Jutta Leerdam impresiona a Trump: "Una atleta extraordinaria" – y todo tiene que ver con Jake Paul
Lleva años siendo un fenómeno sobre el hielo, pero en las últimas semanas no se habla de otra cosa: Jutta Leerdam también ha captado la atención de Donald Trump. El expresidente estadounidense se refirió recientemente a ella como una "atleta extraordinaria", y eso que, normalmente, no es alguien que se impresione fácilmente con deportistas extranjeros. Pero es que Jutta no es una patinadora cualquiera.
El momento en que Trump expresó sus elogios fue durante una conversación sobre su prometido: el famoso boxeador e influencer Jake Paul. Trump manifestó su total apoyo a Jake Paul si este decidiera algún día adentrarse en la política. Y por si fuera poco, añadió de inmediato que también está profundamente impresionado con Jutta. "Una mujer hermosa y una atleta increíble", habría dicho. El fragmento ya se ha vuelto viral, y no solo en Estados Unidos.
¿De la pista de hielo a la Casa Blanca?
Para quienes aún no conozcan a Jutta Leerdam: la neerlandesa de 25 años, natural de Holanda Meridional, es múltiple campeona mundial de sprint y se colgó la plata en los 1000 metros durante los Juegos Olímpicos de Pekín. Pero su popularidad trasciende ya con creces el mundo del patinaje. Con millones de seguidores en Instagram, es una de las deportistas más influyentes de los Países Bajos. Y desde que comenzó su relación con Jake Paul, también es una cara conocida en Estados Unidos.
- Plata olímpica en 1000 metros (2022)
- Campeona mundial de sprint (2022, 2023)
- Plusmarquista neerlandesa de 1000 metros (1:13.08)
- Múltiples victorias en Copas del Mundo en 500 y 1000 metros
Su prometido, Jake Paul, puede ser una figura polarizante – conocido por sus bromas en YouTube y sus combates de boxeo contra exluchadores de la UFC jubilados – pero Jutta se mantiene al margen de la controversia. Prefiere posar en la alfombra roja antes que meterse en debates políticos. Sin embargo, a través de Jake, parece haber terminado, sin pretenderlo, en el epicentro del poder estadounidense. Porque con el apoyo de Trump a Jake, Jutta también se gana automáticamente un lugar bajo los focos de Washington.

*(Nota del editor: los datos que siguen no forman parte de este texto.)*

(** ** Claims *)

(** ML-DSA reduction and rounding.  On their domains, [mld_poly_reduce] keeps residues and bounds them by 6283009, [mld_poly_caddq] gives the representative in [0, q),
    [mld_poly_chknorm] is nonzero exactly when some coefficient reaches the bound; and for coefficients in [0, q) and both values of gamma2, [mld_poly_power2round],
    [mld_poly_decompose] and [mld_poly_use_hint] are Power2Round, Decompose and UseHint of FIPS 204: the multiplications by 11275 / 2^24 and 1025 / 2^22
    round exactly for every coefficient, and no 32-bit intermediate overflows. *)
Theorem mld_rounding_fips204 (s : parameter_set) (a : mld_poly) :
  (Forall (fun c => - 2 ^ 31 <= c <= MLD_REDUCE32_DOMAIN_MAX) a ->
     map (fun c => c mod MLDSA_Q) (mld_poly_reduce a) = map (fun c => c mod MLDSA_Q) a /\
     Forall (fun c => - MLD_REDUCE32_RANGE_MAX <= c < MLD_REDUCE32_RANGE_MAX) (mld_poly_reduce a)) /\
  (Forall (fun c => - MLDSA_Q < c < MLDSA_Q) a -> mld_poly_caddq a = map (fun c => c mod MLDSA_Q) a) /\
  (forall B, Forall (fun c => Z.abs c < 2 ^ 31) a -> 0 < B < 2 ^ 31 -> mld_poly_chknorm a B = if existsb (fun c => B <=? Z.abs c) a then 0xffffffff else 0) /\
  (reduced a ->
     mld_poly_power2round a = (map (fun c => fst (DSA.Power2Round c)) a, map (fun c => snd (DSA.Power2Round c)) a) /\
     mld_poly_decompose s a = (map (DSA.HighBits (MLDSA_GAMMA2 s)) a, map (DSA.LowBits (MLDSA_GAMMA2 s)) a) /\
     forall h, Forall (fun b => b = 0 \/ b = 1) h ->
       mld_poly_use_hint s a h = zip_with (fun c b => DSA.UseHint (MLDSA_GAMMA2 s) (b =? 1) c) a h).
Proof.
  split; [| split; [| split]].
  - intros H. unfold mld_poly_reduce. split.
    + rewrite map_map. apply map_ext_Forall. eapply Forall_impl; [| exact H]. intros c Hc. exact (proj1 (reduce32_spec c Hc)).
    + apply Forall_map. eapply Forall_impl; [| exact H]. intros c Hc. exact (proj2 (reduce32_spec c Hc)).
  - intros H. apply map_ext_Forall. eapply Forall_impl; [| exact H]. exact caddq_spec.
  - intros B Ha HB. now apply chknorm_spec.
  - intros Ha. split; [| split].
    + unfold mld_poly_power2round. f_equal; apply map_reduced; try exact Ha; intros c Hc; now rewrite power2round_spec.
    + unfold mld_poly_decompose. f_equal; apply map_reduced; try exact Ha; intros c Hc; now rewrite decompose_spec.
    + intros h Hh. unfold mld_poly_use_hint. revert h Hh. induction Ha as [|c a Hc Ha IH]; intros [|b h] Hh; try reflexivity. cbn [zip_with].
      apply Forall_cons_1 in Hh as [Hb Hh]. now rewrite use_hint_spec, IH.
Qed.
Lemma pack_poly_spec omega bit T js : Forall (fun j => (j < 256)%nat) js -> forall A, (length A <= omega)%nat ->
  forall L, L = List.filter (fun j => negb (bit j =? 0)) js ->
  if (length A + length L <=? omega)%nat
  then pack_hints_poly omega bit js (hint_section omega A T) (length A) = (true, hint_section omega (A ++ L) T, (length A + length L)%nat)
  else exists b n, pack_hints_poly omega bit js (hint_section omega A T) (length A) = (false, b, n).
Proof.
  induction 1 as [|j js Hj Hjs IH]; intros A HA L ->; cbn [List.filter pack_hints_poly].
  - cbn [length]. rewrite Nat.add_0_r, app_nil_r. destruct (Nat.leb_spec (length A) omega); [reflexivity | lia].
  - destruct (negb (bit j =? 0)); [| now apply IH]. cbn [length]. destruct (Nat.eqb_spec (length A) omega) as [E | E].
    + destruct (Nat.leb_spec (length A + S (length (List.filter (fun j => negb (bit j =? 0)) js))) omega); [lia | eauto].
    + rewrite hint_section_add by lia. specialize (IH (A ++ [j])). rewrite length_app in IH. cbn [length] in IH. specialize (IH ltac:(lia) _ eq_refl).
      rewrite <- Nat.add_assoc in IH. cbn [Nat.add] in IH. rewrite <- app_assoc in IH. exact IH.
Qed.

Section Rows.
Context (s : parameter_set) (w0 w1 : list mld_poly).

Definition hint_bit_at (k j : nat) : Z := mld_make_hint s (rd (nth k w0 []) j) (rd (nth k w1 []) j).
Definition hint_row (k : nat) : list nat := List.filter (fun j => negb (hint_bit_at k j =? 0)) (seq 0 MLDSA_N).

Lemma hint_row_eq k : hint_row k = List.filter (fun j => negb (hint_bit_at k j =? 0)) (seq 0 MLDSA_N).
Proof. unfold hint_row. reflexivity. Qed.

Lemma pack_rows_spec n : forall k A T, length T = k -> (length A <= MLDSA_OMEGA s)%nat ->
  let rows := map hint_row (seq k n) in
  let r := pack_hints_rows s w0 w1 (seq k n) (hint_section (MLDSA_OMEGA s) A (T ++ replicate n 0)) (length A) in
  if (length A + length (concat rows) <=? MLDSA_OMEGA s)%nat
  then r = (0, hint_section (MLDSA_OMEGA s) (A ++ concat rows) (T ++ map Z.of_nat (tallies (length A) rows)))
  else fst r = MLD_ERR_FAIL.
Proof.
  assert (HO : (MLDSA_OMEGA s <= 80)%nat) by (destruct s; cbn; lia).
  induction n as [|n IH]; intros k A T HT HA; cbv zeta.
  - cbn [seq map concat length pack_hints_rows tallies replicate]. rewrite Nat.add_0_r, !app_nil_r. destruct (Nat.leb_spec (length A) (MLDSA_OMEGA s)); [reflexivity | lia].
  - cbn [seq map concat pack_hints_rows replicate]. rewrite length_app.
    pose proof (pack_poly_spec (MLDSA_OMEGA s) (hint_bit_at k) (T ++ 0 :: replicate n 0) (seq 0 MLDSA_N)
      ltac:(apply List.Forall_forall; intros j Hj; apply in_seq in Hj; unfold MLDSA_N in Hj; lia) A HA (hint_row k) (hint_row_eq k)) as P.
    change (fun j => mld_make_hint s (rd (nth k w0 []) j) (rd (nth k w1 []) j)) with (hint_bit_at k).
    destruct (Nat.leb_spec (length A + length (hint_row k)) (MLDSA_OMEGA s)) as [H1 | H1].
    + rewrite P. subst k. rewrite hint_section_tally by (rewrite length_app; lia). rewrite u8_id by (unfold is_u8; lia).
      specialize (IH (S (length T)) (A ++ hint_row (length T)) (T ++ [Z.of_nat (length A + length (hint_row (length T)))])). rewrite length_app in IH. cbn [length] in IH. rewrite length_app in IH.
      specialize (IH ltac:(lia) H1). cbv zeta in IH. rewrite <- app_assoc in IH. cbn [app] in IH. rewrite <- Nat.add_assoc in IH.
      rewrite Nat.add_assoc in IH. rewrite Nat.add_assoc.
      destruct (_ <=? _)%nat; [| exact IH]. rewrite IH. cbn [tallies map]. rewrite <- (app_assoc A), <- (app_assoc T). reflexivity.
    + destruct P as (b & m & P). rewrite P. destruct (Nat.leb_spec (length A + (length (hint_row k) + length (concat (map hint_row (seq (S k) n))))) (MLDSA_OMEGA s)); [lia | reflexivity].
Qed.

(** The hint section that is written, when there are at most omega hints. *)
Lemma pack_sig_h_spec sig :
  let rows := map hint_row (seq 0 (MLDSA_K s)) in
  if (length (concat rows) <=? MLDSA_OMEGA s)%nat then mld_pack_sig_h s sig w0 w1 = (0, blit sig (MLDSA_SIG_H_OFFSET s) (encode_rows (MLDSA_OMEGA s) rows))
  else fst (mld_pack_sig_h s sig w0 w1) = MLD_ERR_FAIL.
Proof.
  cbv zeta. pose proof (pack_rows_spec (MLDSA_K s) 0 [] [] eq_refl (Nat.le_0_l _)) as P. cbv zeta in P. cbn [length app Nat.add] in P.
  unfold mld_pack_sig_h. replace (zeros (MLDSA_POLYVECH_PACKEDBYTES s)) with (hint_section (MLDSA_OMEGA s) [] (replicate (MLDSA_K s) 0)).
  - destruct (_ <=? _)%nat; [| now destruct (pack_hints_rows _ _ _ _ _ _)]. rewrite P. unfold encode_rows, hint_section. rewrite !map_app, fmap_replicate. reflexivity.
  - unfold hint_section, zeros, MLDSA_POLYVECH_PACKEDBYTES. cbn [length map app]. rewrite Nat.sub_0_r. symmetry. apply replicate_add.
Qed.

End Rows.

(** ** Unpacking *)

(** The section as numbers. *)
Definition old_count (omega : nat) (Y : list nat) (i : nat) : nat := if Nat.eqb i 0 then 0%nat else nth (omega + i - 1) Y 0%nat.
Definition new_count (omega : nat) (Y : list nat) (i : nat) : nat := nth (omega + i) Y 0%nat.
Definition segment (omega : nat) (Y : list nat) (i : nat) : list nat :=
  map (fun j => nth j Y 0%nat) (seq (old_count omega Y i) (new_count omega Y i - old_count omega Y i)).

(** What a row must satisfy. *)
Definition row_ok (s : parameter_set) (Y : list nat) (i : nat) : Prop :=
  (old_count (MLDSA_OMEGA s) Y i <= new_count (MLDSA_OMEGA s) Y i <= MLDSA_OMEGA s)%nat /\
  StronglySorted lt (segment (MLDSA_OMEGA s) Y i) /\
  (i = (MLDSA_K s - 1)%nat -> forall j, (new_count (MLDSA_OMEGA s) Y i <= j < MLDSA_OMEGA s)%nat -> nth j Y 0%nat = 0%nat).

(** [h[j] = 1] for the listed positions. *)
Definition mark (l : list nat) (h : list Z) : list Z := fold_left (fun h j => wr h j 1) l h.

Lemma rd_of_nat Y j : rd (map Z.of_nat Y) j = Z.of_nat (nth j Y 0%nat).
Proof. unfold rd. change 0 with (Z.of_nat 0). apply map_nth. Qed.

Lemma unpack_loop_spec Y old m : forall j h, (old <= j)%nat ->
  let l := map (fun j => nth j Y 0%nat) (seq j m) in
  let ok := if (old <? j)%nat then StronglySorted lt (nth (j - 1) Y 0%nat :: l) else StronglySorted lt l in
  let r := unpack_hints_loop (map Z.of_nat Y) old (seq j m) h in
  (fst r = true <-> ok) /\ (ok -> snd r = mark l h).
Proof.
  induction m as [|m IH]; intros j h Hj; cbv zeta.
  - cbn [seq map unpack_hints_loop fst snd mark fold_left]. split; [| reflexivity]. split; [| reflexivity]. intros _. destruct (old <? j)%nat; repeat constructor.
  - cbn [seq map unpack_hints_loop]. rewrite !rd_of_nat, Nat2Z.id.
    specialize (IH (S j) (wr h (nth j Y 0%nat) 1) ltac:(lia)). cbv zeta in IH. replace (old <? S j)%nat with true in IH by (symmetry; apply Nat.ltb_lt; lia).
    replace (S j - 1)%nat with j in IH by lia. destruct IH as [IH1 IH2].
    destruct (Nat.ltb_spec old j) as [Ho | Ho]; cbn [andb].
    + destruct (Z.leb_spec (Z.of_nat (nth j Y 0%nat)) (Z.of_nat (nth (j - 1) Y 0%nat))) as [Hle | Hlt]; cbn [fst snd].
      * split; [split; [discriminate |]; intros Hs | intros Hs]; apply StronglySorted_inv in Hs as [_ Hs]; apply Forall_cons_1 in Hs as [Hs _]; lia.
      * split; [rewrite IH1; split; intros Hs | intros Hs].
        -- constructor; [exact Hs |]. apply StronglySorted_inv in Hs as [_ Hs]. apply List.Forall_cons; [lia |]. eapply Forall_impl; [exact Hs |]. cbn beta. lia.
        -- now apply StronglySorted_inv in Hs as [Hs _].
        -- apply StronglySorted_inv in Hs as [Hs _]. now rewrite (IH2 Hs).
    + split; [exact IH1 |]. intros Hs. now rewrite (IH2 Hs).
Qed.

Lemma existsb_false {A} (f : A -> bool) l : existsb f l = false <-> forall x, In x l -> f x = false.
Proof.
  induction l as [|a l IH]; cbn [existsb In]; [tauto |]. rewrite orb_false_iff, IH. split; [intros [H1 H2] x [<- | Hx]; auto | intros H; split; auto].
Qed.

Lemma unpack_spec s sig Y h i : drop (MLDSA_SIG_H_OFFSET s) sig = map Z.of_nat Y ->
  (fst (mld_sig_unpack_hints s h sig i) = 0 <-> row_ok s Y i) /\
  (row_ok s Y i -> snd (mld_sig_unpack_hints s h sig i) = mark (segment (MLDSA_OMEGA s) Y i) (zeros MLDSA_N)).
Proof.
  intros HY. unfold mld_sig_unpack_hints, row_ok. cbv zeta. rewrite HY, !rd_of_nat, !Nat2Z.id.
  replace (if Nat.eqb i 0 then 0%nat else nth (MLDSA_OMEGA s + i - 1) Y 0%nat) with (old_count (MLDSA_OMEGA s) Y i) by reflexivity.
  replace (nth (MLDSA_OMEGA s + i) Y 0%nat) with (new_count (MLDSA_OMEGA s) Y i) by reflexivity. unfold segment.
  set (omega := MLDSA_OMEGA s). set (old := old_count omega Y i). set (new := new_count omega Y i).
  destruct (Nat.ltb_spec new old); [cbn [orb fst]; split; [split; [discriminate | lia] | lia] |].
  destruct (Nat.ltb_spec omega new); [cbn [orb fst]; split; [split; [discriminate | lia] | lia] |]. cbn [orb].
  pose proof (unpack_loop_spec Y old (new - old) old (zeros MLDSA_N) (Nat.le_refl _)) as P. cbv zeta in P. rewrite Nat.ltb_irrefl in P. destruct P as [P1 P2].
  destruct (unpack_hints_loop _ old _ _) as [ok h']. cbn [fst snd] in P1, P2. destruct ok.
  - assert (Hs : StronglySorted lt (map (fun j => nth j Y 0%nat) (seq old (new - old)))) by now apply P1. specialize (P2 Hs). subst h'.
    destruct (Nat.eqb_spec i (MLDSA_K s - 1)) as [Hi | Hi]; cbn [andb].
    + destruct (existsb _ _) eqn:Ex; cbn [fst snd].
      * split; [split; [discriminate |] |]; intros (_ & _ & Hz); specialize (Hz Hi); exfalso; apply existsb_exists in Ex as (j & Hj & Hj2); apply in_seq in Hj; rewrite rd_of_nat, Hz in Hj2 by lia; discriminate Hj2.
      * split; [| reflexivity]. split; [| reflexivity]. intros _. split; [lia |]. split; [exact Hs |]. intros _ j Hj. rewrite existsb_false in Ex.
        specialize (Ex j ltac:(apply in_seq; lia)). rewrite rd_of_nat in Ex. apply negb_false_iff, Z.eqb_eq in Ex. lia.
    + cbn [fst snd]. split; [| reflexivity]. split; [| reflexivity]. intros _. split; [lia |]. split; [exact Hs |]. intros E. contradiction.
  - cbn [fst snd]. split; [split; [discriminate |] |]; intros (_ & Hs & _); apply P1 in Hs; discriminate Hs.
Qed.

¿Qué dice esto sobre el estatus de estrella de Jutta?
Que un expresidente estadounidense sepa su nombre y la alabe no es poca cosa. En los Países Bajos ya estábamos orgullosos de ella, pero este tipo de reconocimiento internacional eleva su estatus a un nivel completamente nuevo. Se mueve cada vez más en el círculo de las celebridades, los influencers y, ahora también, de los pesos pesados de la política. ¿Si algún día visitará la Casa Blanca? Quizás, como primera dama de un boxeador que quiere ser presidente. Por ahora, Jutta mantiene la calma: su enfoque sigue en el patinaje, y lo demás es un extra bienvenido.
Una cosa es segura: Jutta Leerdam ya es una figura ineludible en el foco internacional. Y ya sea sobre el hielo o entre los brazos de Donald Trump, lo hace con la misma elegancia.